For the experience around the golf, Les Bordes wins just as clearly. Robert von Hagge's brutal, beautiful Old Course of 1987, Gil Hanse's heathland inspired New Course of 2021, the Wild Piglet short course, lodging and estate life make it the only place in France where a group can live inside a world top tier club for days. Morfontaine offers a clubhouse lunch and a handshake; that is the point of it.
Access decides the real ranking. Both are private. Morfontaine requires a member introduction, full stop. Les Bordes is members and guests too, but the club has run limited invited stay and play experiences since 2025, and operator relationships occasionally open the gate.
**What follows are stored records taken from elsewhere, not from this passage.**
Lemma book_solo_run l rebate : let w := l_window l in
  window_ok w -> 0 <= rebate -> stock w + rebate + rebate_owed w <= i64_max ->
  exists l' credits owed lost ms, book_solo l rebate = Ret (l', credits, owed) /\ miners w = Ret ms /\
    solo_booked w (l_window l') (rebate + rebate_owed w) credits owed lost /\
    (credits <> [] -> owed = 0 /\ lost < Z.of_nat (length (eligible ms payout_of))) /\
    (forall c, c ∈ credits -> 0 < c.2 /\ exists m, m ∈ ms /\ m_identity m = c.1 /\ 0 < datum_work m /\ is_Some (payout_of c.1)).
Proof.
  cbv zeta. intros OK Hr Hst. unfold book_solo.
  destruct (miners_run (l_window l) OK) as (ms & Em & L). rewrite Em. mstep.
  pose proof (listed_split_ok (l_window l) ms OK L) as SO. pose proof (wo_owed _ OK) as Ho. unfold in_range in Ho.
  pose proof (stock_bounds (l_window l) "" OK) as [Hs0 _].
  assert (Hpot : sat_add u64_max rebate (rebate_owed (l_window l)) = rebate + rebate_owed (l_window l)) by sat_lia.
  rewrite Hpot. set (pot := rebate + rebate_owed (l_window l)) in *.
  assert (Hpe : pot = rebate + rebate_owed (l_window l)) by done.
  destruct (rebate_credits_ok _ _ _ _ _ SO pot payout_of) as (cs & rest & E & Hr0 & Hsum & Hpos & Hm); [lia|].
  pose proof (rebate_dust _ _ _ _ _ pot payout_of cs rest SO ltac:(lia) E) as Hdust. rewrite E. mstep.
  assert (Hc : forall c, c ∈ cs -> 0 < c.2 /\ exists m, m ∈ ms /\ m_identity m = c.1 /\ 0 < datum_work m /\ is_Some (payout_of c.1)).
  { intros c Hc. split; [by rewrite Forall_forall in Hpos; apply Hpos|]. destruct (Hm c Hc) as (m & ? & Hid & ? & Hp).
    exists m. rewrite <- Hid. done. }
  change (zsum (map snd cs)) with (total_of cs) in Hsum. destruct cs as [|c0 cs].
  - destruct (book_kept l rebate OK) as (l' & -> & B); [lia | lia |].
    eexists _, _, _, 0, ms. split; [reflexivity|]. split; [done|]. split; [exact B|]. done.
  - set (cs' := c0 :: cs) in *. assert (HR : recorded (l_window l) cs').
    { apply Forall_forall. intros c Hin. destruct (Hc c Hin) as [Hp (m & Hmm & Hid & Hw & _)]. split.
      - assert (c.2 <= total_of cs'); [|lia]. apply (zsum_map_elem_le snd); [|done]. intros y Hy. apply Hc in Hy. lia.
      - apply worked_known. rewrite <- Hid. destruct (ls_each _ _ L m Hmm) as [<- _].
        destruct (Forall_forall miner_ok ms) as [F _]. destruct (datum_work_bounds m (F (ls_ok _ _ L) m Hmm)). lia. }
    rewrite clamp_same by (eapply Forall_impl; [exact HR|]; by intros e [[_ ?] _]).
    destruct (settle_carry l cs') as [l1 out] eqn:El. eexists _, _, _, rest, ms. split; [reflexivity|]. split; [done|].
    split; [|split; [intros Hne; by split; [|apply Hdust] | exact Hc]].
    pose proof (book_shared l cs' pot rest OK HR ltac:(lia) Hsum Hr0 ltac:(done)) as B. by rewrite El in B.
Qed.
End Book.
Lemma trim_lower_twice s : forallb is_ascii_hexdigit (str_bytes (trim_lower s)) = true -> trim_lower (trim_lower s) = trim_lower s.
Proof.
  intros Hx. apply str_bytes_inj. rewrite (trim_lower_bytes (trim_lower s)), trim_str_graphic.
  - by rewrite trim_lower_bytes, lower_idem.
  - apply Forall_forall. intros b Hb. apply hexdigit_graphic. rewrite forallb_forall in Hx. by apply Hx, list_elem_of_In.
Qed.

Lemma front_entries_again l l' : front_entries l = Ok l' -> front_entries l' = Ok l'.
Proof.
  revert l'. induction l as [|g l IH]; intros l'; cbn [front_entries]; [by intros [= <-]|].
  intros (g' & Eg & E)%bind_Ok_inv. apply bind_Ok_inv in E as (l1 & El & [= <-]). cbn [front_entries]. rewrite (IH _ El).
  unfold front_entry in *. destr_if_in Eg; [done|]. injection Eg as <-. apply orb_false_iff in Hif as [Hn Hx].
  rewrite trim_lower_twice by by apply negb_false_iff in Hx. rewrite Hn, Hx. done.
Qed.

(** * What a file that loads says *)

Lemma refused_if_inv {A} b e (k : () -> result LoadError A) r : (refuse_if b e ≫= k) = Ok r -> b = false /\ k tt = Ok r.
Proof. unfold refuse_if. destruct b; [done|]. by intros H. Qed.

Lemma refuse_false {A} b e (k : () -> result LoadError A) r : b = false -> k tt = r -> (refuse_if b e ≫= k) = r.
Proof. by intros ->. Qed.

(** The bounds a loaded file is within. *)
Record loaded_ok (c : Settings) : Prop := {
  lo_min_diff : is_power_of_two (min_diff c) = true;
  lo_fee : fee_bps c <= 10000;
  lo_stratum : stratum_fee_bps c <= 10000 /\ (stratum_fee_bps c = 0 -> fee_bps c = 0);
  lo_rebate : datum_rebate_bps c <= stratum_fee_bps c;
  lo_solo : solo_rebate_bps c <= 10000;
  lo_days : stale_after_days c <= 3650;
  lo_stale_min : 546 <= stale_min_payout c;
  lo_hours : stratum_grace_hours c <= 8760 /\ stratum_grace_datum_hours c <= 8760 /\ stratum_grace_rearm_hours c <= 87600;
  lo_grace : check_grace c (stratum_fee_bps c) = Ok tt;
  lo_budget : class_budget c = true -> class_budget_fee_wallet_reserves c = true
}.

Lemma load_ok ex raw c : load ex raw = Ok c -> loaded_ok c.
Proof.
  unfold load. intros H. repeat (apply refused_if_inv in H as [? H]).
  apply bind_Ok_inv in H as (u & Hg & H). destruct u.
  apply refused_if_inv in H as [? H]. apply bind_Ok_inv in H as (fr & Hf & H). repeat (apply refused_if_inv in H as [? H]).
  injection H as <-. bools. constructor; cbn; try lia; try done.
  - destruct (Z.eqb_spec (stratum_fee_bps raw) 0); lia.
  - destruct (class_budget raw), (class_budget_fee_wallet_reserves raw); done.
Qed.

(** A file that loads is settled by it: loaded again, over whatever key files, it comes out the
    same. The names are in lower case, the stratum fee is written out, the key file is chosen, and a
    class budget its fee wallet does not reserve for is off. *)
Theorem load_settles ex ex' raw c : load ex raw = Ok c -> load ex' c = Ok c.
Proof.
  unfold load at 1. intros H. repeat (apply refused_if_inv in H as [? H]).
  apply bind_Ok_inv in H as (u & Hg & H). destruct u.
  apply refused_if_inv in H as [? H]. apply bind_Ok_inv in H as (fr & Hf & H). repeat (apply refused_if_inv in H as [? H]).
  apply front_entries_again in Hf. assert (Hl : forall l, map lower (map lower l) = map lower l).
  { intros l. rewrite map_map. apply map_ext. intros s. apply lower_twice. }
  assert (Hs : forall a b, (if (if a =? 0 then b else a) =? 0 then b else if a =? 0 then b else a) = (if a =? 0 then b else a)).
  { intros a b. destruct (Z.eqb_spec a 0); [by destr_if; bools|]. by rewrite (proj2 (Z.eqb_neq a 0)). }
  injection H as <-. unfold load.
  cbn [min_diff prime_id window fee_bps stale_min_payout stale_after_days stratum_fee_bps datum_rebate_bps solo_rebate_bps
    stratum_grace_hours stratum_grace_datum_hours stratum_grace_rearm_hours solo_coinbase_tag stratum_front_gateways
    uncommitted_pot coinbase_tag max_connections max_connections_per_ip session_coinbase_budget empty_solo_fee_bps
    stock_full_pool_only class_budget class_budget_fee_wallet_reserves held_split_builds house_gateways key_file].
  rewrite Hs. repeat (apply refuse_false; [assumption|]).
  assert (check_grace _ (if stratum_fee_bps raw =? 0 then fee_bps raw else stratum_fee_bps raw) = Ok tt) as -> by exact Hg. mstep.
  apply refuse_false; [assumption|]. rewrite Hf. mstep. repeat (apply refuse_false; [assumption|]).
  rewrite !Hl. destruct (class_budget raw), (class_budget_fee_wallet_reserves raw); cbn; done.
Qed.

(** * What a split makes of it *)

(** The keys are unsigned in the file. *)
Definition unsigned (c : Settings) : Prop :=
  0 <= fee_bps c /\ 0 <= stratum_fee_bps c /\ 0 <= datum_rebate_bps c /\ 0 <= stratum_grace_rebate_bps c /\
  0 <= default 0 (stratum_grace_fee_bps c) /\ 0 <= stale_after_days c /\ 0 <= stratum_grace_hours c /\
  0 <= stratum_grace_datum_hours c /\ 0 <= stratum_grace_rearm_hours c.

(** The rates a split works with when no clamp of its own is reached. *)
Definition rates_of (c : Settings) : Rates := {|
  stratum_bps := stratum_fee_bps c;
  rebate_bps := datum_rebate_bps c;
  grace_bps := default (stratum_fee_bps c) (stratum_grace_fee_bps c);
  grace_reb_bps := if grace_enabled (grace c) then stratum_grace_rebate_bps c else datum_rebate_bps c |}.

Lemma loaded_rates c : loaded_ok c -> unsigned c -> rates (split_params c) = rates_of c /\
  0 <= default (stratum_fee_bps c) (stratum_grace_fee_bps c) /\
  0 <= (if grace_enabled (grace c) then stratum_grace_rebate_bps c else datum_rebate_bps c).
Proof.
  intros [_ Hf [Hs Hz] Hr _ _ _ _ Hg _] (U1 & U2 & U3 & U4 & U5 & _). unfold check_grace in Hg.
  unfold rates, rates_of, split_params. cbn [Split.stratum_fee_bps Split.fee_bps Split.datum_rebate_bps grace_fee_bps grace_rebate_bps].
  assert (Hst : (if stratum_fee_bps c =? 0 then fee_bps c else stratum_fee_bps c) = stratum_fee_bps c).
  { destruct (Z.eqb_spec (stratum_fee_bps c) 0); lia. }
  rewrite Hst. destruct (grace_enabled (grace c)).
  - destruct (stratum_grace_fee_bps c) as [fee|]; [|done]. change (default 0 (Some fee)) with fee in U5.
    change (default (stratum_fee_bps c) (Some fee)) with fee.
    apply refused_if_inv in Hg as [? Hg]. apply refused_if_inv in Hg as [? Hg]. bools.
    split; [f_equal; lia | split; [exact U5 | exact U4]].
  - unfold refuse_if in Hg. destr_if_in Hg; [done|]. apply orb_false_iff in Hif as [Hif _]. apply orb_false_iff in Hif as [Hif _].
    apply orb_false_iff in Hif as [Hif _]. apply bool_decide_eq_false in Hif.
    destruct (stratum_grace_fee_bps c); [by destruct Hif; eexists|].
    change (default (stratum_fee_bps c) None) with (stratum_fee_bps c).
    split; [f_equal; lia | split; lia].
Qed.
(* ===== verification/Overflow.v ===== *)
(** The network-share valve of the house stratum ([lazarus/gateway/src/overflow.rs]): the meter with
    its hysteresis, who is let in and who is sent to another pool, and the relay that sends them.

    Times of day are unix seconds, instants nanoseconds; every read of a clock is an argument. Where
    the handler waits for a socket, the other threads may run: [Overflow -> Overflow] arguments are
    what they do. A line is its bytes, with the newline. JSON is the inductive [Value]; the parser is
    the third-party [serde_json] and comes as an argument. *)

From Stdlib Require Import SpecFloat.
From S2P Require Import Prelude Bytes Text Tides Cursor Handshake Pow State.
Open Scope Z_scope.

(** * Floats *)

(** [f64], with the operations of IEEE 754 at its precision. *)
Definition f64 : Type := spec_float.
Definition f64_of (n : Z) : f64 := binary_normalize 53 1024 n 0 false.
Definition f64_mul (a b : f64) : f64 := SFmul 53 1024 a b.
Definition f64_div (a b : f64) : f64 := SFdiv 53 1024 a b.
Definition f64_le (a b : f64) : bool := SFleb a b.
Definition f64_lt (a b : f64) : bool := SFltb a b.

(** * JSON *)

Inductive Number := PosInt (n : Z) | NegInt (n : Z) | Float (f : f64).
Inductive Value :=
| Null
| Boolean (b : bool)
| Num (n : Number)
| Str (s : string)
| Arr (l : list Value)
| Obj (l : list (string * Value)).

Definition number_eqb (a b : Number) : bool :=
  match a, b with
  | PosInt x, PosInt y => x =? y
  | NegInt x, NegInt y => x =? y
  | Float x, Float y => SFeqb x y
  | _, _ => false
  end.
Fixpoint value_eqb (a b : Value) : bool :=
  match a, b with
  | Null, Null => true
  | Boolean x, Boolean y => Bool.eqb x y
  | Num x, Num y => number_eqb x y
  | Str x, Str y => bool_decide (x = y)
  | Arr x, Arr y =>
      (fix go (x y : list Value) : bool :=
         match x, y with [], [] => true | a :: x, b :: y => value_eqb a b && go x y | _, _ => false end) x y
  | Obj x, Obj y =>
      (fix go (x y : list (string * Value)) : bool :=
         match x, y with
         | [], [] => true
         | (k, a) :: x, (k', b) :: y => bool_decide (k = k') && value_eqb a b && go x y
         | _, _ => false
         end) x y
  | _, _ => false
  end.
(* ===== verification/OverflowProps.v ===== *)
(** The properties of the network-share valve: when it opens and shuts, who is sent away and where,
    what a relay passes on and counts, and what is remembered of a source. *)

From Stdlib Require Import SpecFloat.
From S2P Require Import Prelude Bytes Text Tides Cursor Handshake Pow State Overflow.
Import Overflow.
Open Scope Z_scope.

(** * The valve *)

Definition reading : Type := option f64 * f64 * option f64 * Z.
(** What a poll meters, when the node gave a network hashrate. *)
Definition metered (r : reading) : option f64 :=
  let '(net, stratum, _, _) := r in
  match net with
  | Some n => if f64_lt (f64_of 0) n then Some (f64_div (f64_mul (f64_of 100) stratum) n) else None
  | None => None
  end.
Definition poll_meter (c : OverflowCfg) (o : Overflow) (r : reading) : Overflow :=
  let '(net, stratum, pool, now) := r in apply_meter c o net stratum pool now.
Definition polls (c : OverflowCfg) (o : Overflow) (rs : list reading) : Overflow := foldl (poll_meter c) o rs.
(** A share that asks a valve to flip. *)
Definition asks_flip (c : OverflowCfg) (active : bool) (share : f64) : bool :=
  if active then f64_le share (exit_pct c) else f64_le (enter_pct c) share.
Definition run_length (c : OverflowCfg) : Z := Z.max (hold_polls c) 1.

Definition step_ (c : OverflowCfg) (s : bool * Z) (share : f64) : bool * Z :=
  hysteresis s.1 s.2 share (enter_pct c) (exit_pct c) (hold_polls c).

Lemma step_eq c a h share : 0 <= h < run_length c -> hold_polls c <= u32_max ->
  step_ c (a, h) share = if asks_flip c a share then if run_length c <=? h + 1 then (negb a, 0) else (a, h + 1) else (a, 0).
Proof.
  intros Hh Hp. unfold step_, hysteresis. cbn [fst snd]. fold (asks_flip c a share).
  destruct (asks_flip c a share); [|done]. cbn [negb]. unfold run_length in *. unfold trunc. by rewrite Z.mod_small by lia.
Qed.

Lemma poll_valve c o r :
  (v_active (ov_valve (poll_meter c o r)), v_hold (ov_valve (poll_meter c o r))) =
  match metered r with
  | Some s => step_ c (v_active (ov_valve o), v_hold (ov_valve o)) s
  | None => (v_active (ov_valve o), v_hold (ov_valve o))
  end.
Proof.
  destruct r as [[[[net|] st] pool] now]; [|done]. cbn [poll_meter metered apply_meter]. unfold apply_meter, step_. cbn [fst snd].
  destruct (f64_lt _ _); [|done]. destruct (hysteresis _ _ _ _ _ _) as [na nh]. cbn.
  destruct (Bool.eqb na (v_active (ov_valve o))) eqn:E; cbn; [|done]. apply Bool.eqb_prop in E. by rewrite E.
Qed.
Lemma polls_valve c rs : forall o,
  (v_active (ov_valve (polls c o rs)), v_hold (ov_valve (polls c o rs))) =
  foldl (step_ c) (v_active (ov_valve o), v_hold (ov_valve o)) (omap metered rs).
Proof.
  induction rs as [|r rs IH]; intros o; [done|]. unfold polls in *. cbn [foldl omap list_omap]. rewrite IH, poll_valve.
  by destruct (metered r).
Qed.

Section Valve.
Context (c : OverflowCfg) (Hp : hold_polls c <= u32_max).

Lemma step_hold s x : 0 <= s.2 < run_length c -> 0 <= (step_ c s x).2 < run_length c.
Proof.
  destruct s as [a h]. cbn [snd]. intros H. rewrite step_eq by done. unfold run_length in *.
  destruct (asks_flip c a x); [|cbn; lia]. destruct (Z.max (hold_polls c) 1 <=? h + 1) eqn:E; cbn; [lia|]. apply Z.leb_gt in E. lia.
Qed.
Lemma run_hold xs : forall s, 0 <= s.2 < run_length c -> 0 <= (foldl (step_ c) s xs).2 < run_length c.
Proof. induction xs as [|x xs IH]; intros s H; [done|]. cbn [foldl]. by apply IH, step_hold. Qed.

(** With [h] asks behind it, a valve that ends otherwise than it began has seen the rest of a run. *)
Lemma flip_has_run xs : forall a h, 0 <= h < run_length c -> (foldl (step_ c) (a, h) xs).1 <> a ->
  exists pre mid post, xs = pre ++ mid ++ post /\ forallb (asks_flip c a) mid = true /\
    (Z.of_nat (length mid) = run_length c \/ pre = [] /\ h + Z.of_nat (length mid) = run_length c).
Proof.
  induction xs as [|x xs IH]; intros a h Hh H; [done|]. cbn [foldl] in H. rewrite step_eq in H by done.
  destruct (asks_flip c a x) eqn:Ex.
  - destruct (run_length c <=? h + 1) eqn:El.
    + apply Z.leb_le in El. exists [], [x], xs. cbn. rewrite Ex. split_and!; [done | done | right; split; [done | lia]].
    + apply Z.leb_gt in El. destruct (IH a (h + 1) ltac:(lia) H) as (pre & mid & post & -> & Hm & [Hl|[-> Hl]]).
      * exists (x :: pre), mid, post. split_and!; [done | done | by left].
      * exists [], (x :: mid), post. cbn. rewrite Ex, Hm. split_and!; [done | done | right; split; [done | lia]].
  - destruct (IH a 0 ltac:(lia) H) as (pre & mid & post & -> & Hm & [Hl|[-> Hl]]).
    + exists (x :: pre), mid, post. split_and!; [done | done | by left].
    + exists [x], mid, post. split_and!; [done | done | left; lia].
Qed.
(* ===== verification/ProtocolProps.v ===== *)
(** What the protocol crate of the gateway computes: the header it hashes is the one Prime's library
    hashes, its merkle path folds to the root, a rescaled split pays the new value out to the last
    sat, and the coinbase it writes reads back as what was put in. *)

From S2P Require Import Prelude Bytes Text Handshake Pow Protocol.
Open Scope Z_scope.

(** * Slices *)

Lemma slice_skip a b (x l : list Z) : (length x <= a)%nat -> slice a b (x ++ l) = slice (a - length x) (b - length x) l.
Proof.
  intros H. unfold slice. rewrite drop_app_ge by done.
  destruct (decide (a <= b)%nat); [f_equal; lia|].
  replace (b - a)%nat with 0%nat by lia. replace (b - length x - (a - length x))%nat with 0%nat by lia. done.
Qed.

Lemma slice_here n b (x l : list Z) : length x = b -> n = 0%nat -> slice n b (x ++ l) = x.
Proof. intros <- ->. unfold slice. rewrite Nat.sub_0_r. apply take_app_length. Qed.

Lemma slice_last n b (x : list Z) : length x = b -> n = 0%nat -> slice n b x = x.
Proof. intros <- ->. unfold slice. rewrite Nat.sub_0_r, drop_0. by apply take_ge. Qed.

Lemma get_bytes_app x l : get_bytes (Z.of_nat (length x)) (x ++ l) = Some (x, l).
Proof.
  unfold get_bytes. rewrite length_app, (proj2 (Z.ltb_ge _ _)) by lia. rewrite Nat2Z.id.
  by rewrite take_app_length, drop_app_length.
Qed.

Lemma get_bytes_at n x l : n = Z.of_nat (length x) -> get_bytes n (x ++ l) = Some (x, l).
Proof. intros ->. apply get_bytes_app. Qed.

Lemma get_bytes_all n x : n = Z.of_nat (length x) -> get_bytes n x = Some (x, []).
Proof. intros ->. rewrite <- (app_nil_r x) at 2. apply get_bytes_app. Qed.

(** * Headers *)

Module HeaderFacts.
Import Header.

Definition well_formed (h : HeaderV2) : Prop :=
  0 <= hd_version h < 0x80000000 /\ length (hd_prev_block h) = 32%nat /\ length (hd_merkle_root h) = 32%nat /\
  in_range u32_max (hd_time h) /\ in_range u32_max (hd_bits h) /\ in_range u32_max (hd_nonce h) /\
  in_range u32_max (hd_nonce2 h) /\ in_range u32_max (hd_nonce3 h) /\ length (hd_extranonce h) = 16%nat /\
  in_range u32_max (hd_time_offset h) /\ in_range u16_max (hd_txcount h) /\ in_range u8_max (hd_flags h) /\
  in_range u8_max (hd_xor_clear_bits h) /\ length (hd_xor_key h) = 16%nat /\
  - 0x80000000 <= hd_height h < 0x80000000 /\ length (hd_mm_rhs h) = 32%nat.

Lemma version_word v : 0 <= v < 0x80000000 ->
  in_range u32_max (Z.lor (trunc u32_max v) V2_FLAG) /\
  to_i32 (Z.land (Z.lor (trunc u32_max v) V2_FLAG) (lnot_w 32 V2_FLAG)) = v.
Proof.
  intros Hv. unfold trunc. rewrite (Z.mod_small v) by lia.
  change (lnot_w 32 V2_FLAG) with (Z.ones 31). change V2_FLAG with (2 ^ 31).
  assert (B : Z.testbit v 31 = false) by (apply Z.testbit_false; [lia|]; by rewrite Z.div_small by lia).
  assert (L : Z.land v (2 ^ 31) = 0).
  { apply Z.bits_inj'. intros n Hn. rewrite Z.land_spec, Z.pow2_bits_eqb, Z.bits_0 by lia.
    destruct (Z.eqb_spec 31 n) as [<-|]; [by rewrite B | apply andb_false_r]. }
  assert (E : Z.lor v (2 ^ 31) = v + 2 ^ 31) by (pose proof (Z.add_lor_land v (2 ^ 31)); lia).
  rewrite E, Z.land_ones by lia. split; [unfold in_range; lia|].
  replace (v + 2 ^ 31) with (v + 1 * 2 ^ 31) by lia. rewrite Z.mod_add, Z.mod_small by lia.
  unfold to_i32, trunc. rewrite Z.mod_small by lia. by rewrite (proj2 (Z.ltb_lt _ _)) by lia.
Qed.

Lemma to_i32_id z : - 0x80000000 <= z < 0x80000000 -> to_i32 (trunc u32_max z) = z.
Proof.
  intros Hz. unfold to_i32, trunc. rewrite Z.mod_mod by lia.
  destruct (Z.le_gt_cases 0 z).
  - rewrite Z.mod_small by lia. by rewrite (proj2 (Z.ltb_lt _ _)) by lia.
  - replace (z mod (4294967295 + 1)) with (z + 0x100000000)
      by (apply (Z.mod_unique _ _ (-1)); lia).
    rewrite (proj2 (Z.ltb_ge _ _)) by lia. lia.
Qed.

Lemma trunc_range top z : 0 <= top -> in_range top (trunc top z).
Proof. intros H. unfold trunc, in_range. pose proof (Z.mod_pos_bound z (top + 1)). lia. Qed.

Lemma wire_time_back t off : in_range u32_max t ->
  trunc u32_max (trunc u32_max (t - off) + off) = t.
Proof.
  intros H. unfold trunc, in_range in *. rewrite Zplus_mod_idemp_l, Z.sub_add. apply Z.mod_small. lia.
Qed.

(** Finding a field of a concatenation of fields of known length. *)
Ltac field_len := rewrite ?length_u32, ?length_u16, ?length_u64; cbn [length]; first [done | lia | eassumption].
Ltac field_at :=
  unfold serialize; repeat (rewrite slice_skip; [|field_len]);
  first [apply slice_here | apply slice_last]; field_len.

Lemma lookup_skip i (x l : list Z) : (length x <= i)%nat -> (x ++ l) !! i = l !! (i - length x)%nat.
Proof. apply lookup_app_r. Qed.

(** Reading a header back gives the header that was written. *)
Theorem header_round_trip h : well_formed h ->
  length (serialize h) = HEADER_V2_SIZE /\ deserialize (serialize h) = h.
Proof.
  intros (Hv & Hp & Hm & Ht & Hb & Hn & Hn2 & Hn3 & He & Ho & Hc & Hf & Hx & Hk & Hh & Hr).
  destruct (version_word _ Hv) as [Rv Ev]. split.
  { unfold serialize. rewrite !length_app, !length_u32, length_u16. cbn [length]. unfold HEADER_V2_SIZE. lia. }
  assert (F : serialize h !! 110%nat = Some (hd_flags h) /\ serialize h !! 111%nat = Some (hd_xor_clear_bits h)).
  { unfold serialize. split; repeat (rewrite lookup_app_r; [|field_len]); rewrite ?length_u32, ?length_u16, ?Hp, ?Hm, ?He; done. }
  destruct F as [F1 F2]. unfold deserialize. rewrite F1, F2. cbn [default from_option].
  assert (S0 : slice 0 4 (serialize h) = u32_bytes (Z.lor (trunc u32_max (hd_version h)) V2_FLAG)) by field_at.
  assert (S1 : slice 4 36 (serialize h) = hd_prev_block h) by field_at.
  assert (S2 : slice 36 68 (serialize h) = hd_merkle_root h) by field_at.
  assert (S3 : slice 68 72 (serialize h) = u32_bytes (time_on_wire h)) by field_at.
  assert (S4 : slice 72 76 (serialize h) = u32_bytes (hd_bits h)) by field_at.
  assert (S5 : slice 76 80 (serialize h) = u32_bytes (hd_nonce h)) by field_at.
  assert (S6 : slice 80 84 (serialize h) = u32_bytes (hd_nonce2 h)) by field_at.
  assert (S7 : slice 84 88 (serialize h) = u32_bytes (hd_nonce3 h)) by field_at.
  assert (S8 : slice 88 104 (serialize h) = hd_extranonce h) by field_at.
  assert (S9 : slice 104 108 (serialize h) = u32_bytes (hd_time_offset h)) by field_at.
  assert (Sa : slice 108 110 (serialize h) = u16_bytes (hd_txcount h)) by field_at.
  assert (Sb : slice 112 128 (serialize h) = hd_xor_key h) by field_at.
  assert (Sc : slice 128 132 (serialize h) = u32_bytes (trunc u32_max (hd_height h))) by field_at.
  assert (Sd : slice 132 164 (serialize h) = hd_mm_rhs h) by field_at.
  rewrite S0, S1, S2, S3, S4, S5, S6, S7, S8, S9, Sa, Sb, Sc, Sd.
  assert (Rt : in_range u32_max (time_on_wire h)).
  { unfold time_on_wire. destr_if; [done | by apply trunc_range]. }
  rewrite (of_le_u32 (Z.lor _ _)) by done. rewrite !of_le_u32 by (done || by apply trunc_range).
  rewrite of_le_u16 by done. rewrite Ev, to_i32_id by lia.
  replace (if Z.land (hd_flags h) FLAG_USE_TIME_OFFSET =? 0 then _ else _) with (hd_time h).
  2: { unfold time_on_wire. destr_if; [done|]. by rewrite wire_time_back. }
  by destruct h.
Qed.

(** ** The same hash on both sides *)

Section Agree.
Context (sha256 blake2b256 : list Z -> Hash).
If you have no member contact at either, Les Bordes is the one you can plausibly chase; Morfontaine is the one you earn through friendship.
Head to head
| Les Bordes | Morfontaine | |
|---|---|---|
| The golf | Old Course, von Hagge 1987; New Course, Gil Hanse 2021; Wild Piglet short course; 45 holes | Grand Parcours, Tom Simpson 1927; Valliere nine of 1913; quietly maintained, never lengthened for fashion |
| Setting | 1,400 acre estate in the Sologne forest, Loire Valley, two hours south of Paris | Sandy pine and heather heathland near Senlis, around 45 minutes north of Paris |
| Access | Members and guests; limited invited experiences since 2025; some operator routes | Member introduction only; no packages, no workarounds |
| Cost picture | No public green fee; access comes bundled with invitations or member hosting | No public green fee; your host arranges the day |
| Stay | On estate lodging and estate dining; built for multi day visits | None; stay in Chantilly or Senlis and treat it as one perfect day |
| Best for | A group that wants to live inside a modern superclub for a long weekend | The architecture pilgrim with a member friend and one day to spend perfectly |
Neither club sells tee times to the public. Facts verified June 2026 from club and published design records. Always confirm access arrangements directly before traveling.
Who should pick which
Chase Les Bordes if
You travel as a group, you want the golf and the stay fused into one place, and you are willing to work the channels: the club's limited experience programs, an operator with a relationship, or the long game of knowing a member. The reward is two genuinely different championship courses in one forest, von Hagge's water lined examination and Hanse's homage to the great French heathland school, which he openly modeled on Simpson's work at Morfontaine, Chantilly and Fontainebleau.
Chase Morfontaine if
Your golf bucket list is about architecture rather than amenity, and you have, or can honestly cultivate, a member connection. One day there outweighs a week most places. Pair it with the visitor friendly Simpson twins, Chantilly Vineuil and Fontainebleau, both within an hour, and you have the great French heathland pilgrimage with one private jewel at its heart.
The honest alternative
If neither door opens this year, do not sulk; France's accessible bench is deep. Chantilly and Fontainebleau take weekday visitor bookings, Le Golf National's Albatros gives you the Ryder Cup stage, and our best courses in France ranking and France destination guide map the full route. A Paris and Loire week that plays the open Simpson courses while the enquiries go out is a great trip in itself. Check tee time availability at the bookable courses.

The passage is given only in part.